(** C21: creating a user.  The request is refused for a body that does not
    validate, the reserved e-mail, a role other than employee, an e-mail that
    is taken, and a blank password.  It ends in an unhandled error exactly
    when the name has more than 128 characters or the e-mail more than 123,
    which the body allows, or when the new identifier is taken.  Otherwise it
    adds one user and one active instance of theirs; exactly the given
    password, if any, opens the account, and nothing else changes. *)
Theorem create_user_spec p now uuid body (H : accounts_inv p) :
  let email := normalize_email (uc_email body) in
  match create_user p now uuid body with
  | Ok (p', _) => ∃ u, user_created p p' now uuid body u
  | Err e =>
      (validate_user_create body = Err e) ∨
      (e = ApiError 400 "reserved_admin_email" ∧ email = RESERVED_ADMIN_EMAIL) ∨
      (e = ApiError 400 "invalid_user_role" ∧ uc_role body ≠ "employee"%string) ∨
      (e = ApiError 409 "user_email_exists" ∧ email ∈ pu_email <$> users (p_db p)) ∨
      (e = Crash "DataError" ∧
         (123 < Z.of_nat (String.length email) ∨ 128 < Z.of_nat (String.length (strip (uc_name body))))) ∨
      (e = Crash "IntegrityError" ∧ uuid ∈ inst_id <$> p_instances p) ∨
      (e = ApiError 400 "Heslo nesmi byt prazdne." ∧ ∃ pw, uc_password body = Some pw ∧ strip pw = ""%string)
  end.
Proof.
  cbn zeta. destruct (create_user p now uuid body) as [[p' out]|e] eqn:E; [by eapply create_user_created|].
  unfold create_user, flush_instance in E.
  destruct (validate_user_create body) as [vb|e'] eqn:Ev; [|left; f_equal; by injection E]. right. cbn [rbind] in E.
  pose proof (validated_user _ _ Ev) as (He & Hrole & Hname & Hpw & Hact).
  assert (Hem : normalize_email (uc_email vb) = normalize_email (uc_email body))
    by (rewrite He; apply normalize_email_idem).
  assert (Hnm : strip (uc_name vb) = strip (uc_name body)) by (rewrite Hname; apply strip_idem).
  rewrite Hem, Hnm, Hrole, Hpw in E.
  destruct (String.eqb _ RESERVED_ADMIN_EMAIL) eqn:E1.
  { left. injection E as <-. split; [done|by apply String.eqb_eq]. } right. cbn [guard rbind] in E.
  unfold parse_role in E. destruct (String.eqb (uc_role body) "employee") eqn:E2.
  2:{ left. injection E as <-. split; [done|by apply String.eqb_neq]. } right. cbn [or_raise rbind] in E.
  destruct (email_taken p (normalize_email (uc_email body)) None) eqn:E3.
  { left. injection E as <-. split; [done|]. unfold email_taken in E3. apply existsb_exists in E3 as (v & Hv & Hq).
    apply andb_true_iff in Hq as [Hq _]. apply String.eqb_eq in Hq. rewrite <- Hq.
    apply list_elem_of_fmap_2. by apply list_elem_of_In. }
  right. cbn [guard rbind] in E.
  destruct (instance_row_ok _) eqn:E4.
  2:{ left. injection E as <-. split; [done|]. unfold instance_row_ok in E4.
      cbn [inst_device_fingerprint inst_display_name opt_all] in E4.
      change (String.length ("user:" +:+ ?s)) with (5 + String.length s)%nat in E4.
      apply andb_false_iff in E4 as [E4|E4]; apply Z.leb_gt in E4; [left; lia|by right]. }
  right. cbn [negb guard rbind] in E.
  destruct (is_some (get_instance p uuid)) eqn:E5.
  { left. injection E as <-. split; [done|]. destruct (get_instance p uuid) as [x|] eqn:Ex; [|done].
    apply get_instance_ok in Ex as [Hx <-]. by apply list_elem_of_fmap_2. }
  right. cbn [guard rbind] in E. destruct (uc_password body) as [pw|] eqn:Epw; [|done]. simpl apply_password in E.
  destruct (String.eqb (strip pw) "") eqn:E6.
  { injection E as <-. split; [done|]. exists pw. by rewrite <- String.eqb_eq. }
  exfalso. cbn [guard rbind] in E.
  destruct (change_portal_password _ _ (strip pw) now) as [[p2 u2]|] eqn:E7; [done|].
  apply change_password_none in E7 as [E7|E7].
  - rewrite strip_idem in E7. by rewrite E7 in E6.
  - pose proof (validated_password _ _ _ Ev Epw) as Hlen. pose proof (strip_length pw).
    rewrite strip_idem in E7. lia.
Qed.
End Create.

---

**Task details**
Quote only the stretch of lines that starts the data above and ends with the line containing "is taken, and", both included.

**Solved problem**
(** C21: creating a user.  The request is refused for a body that does not
    validate, the reserved e-mail, a role other than employee, an e-mail that
    is taken, and a blank password.  It ends in an unhandled error exactly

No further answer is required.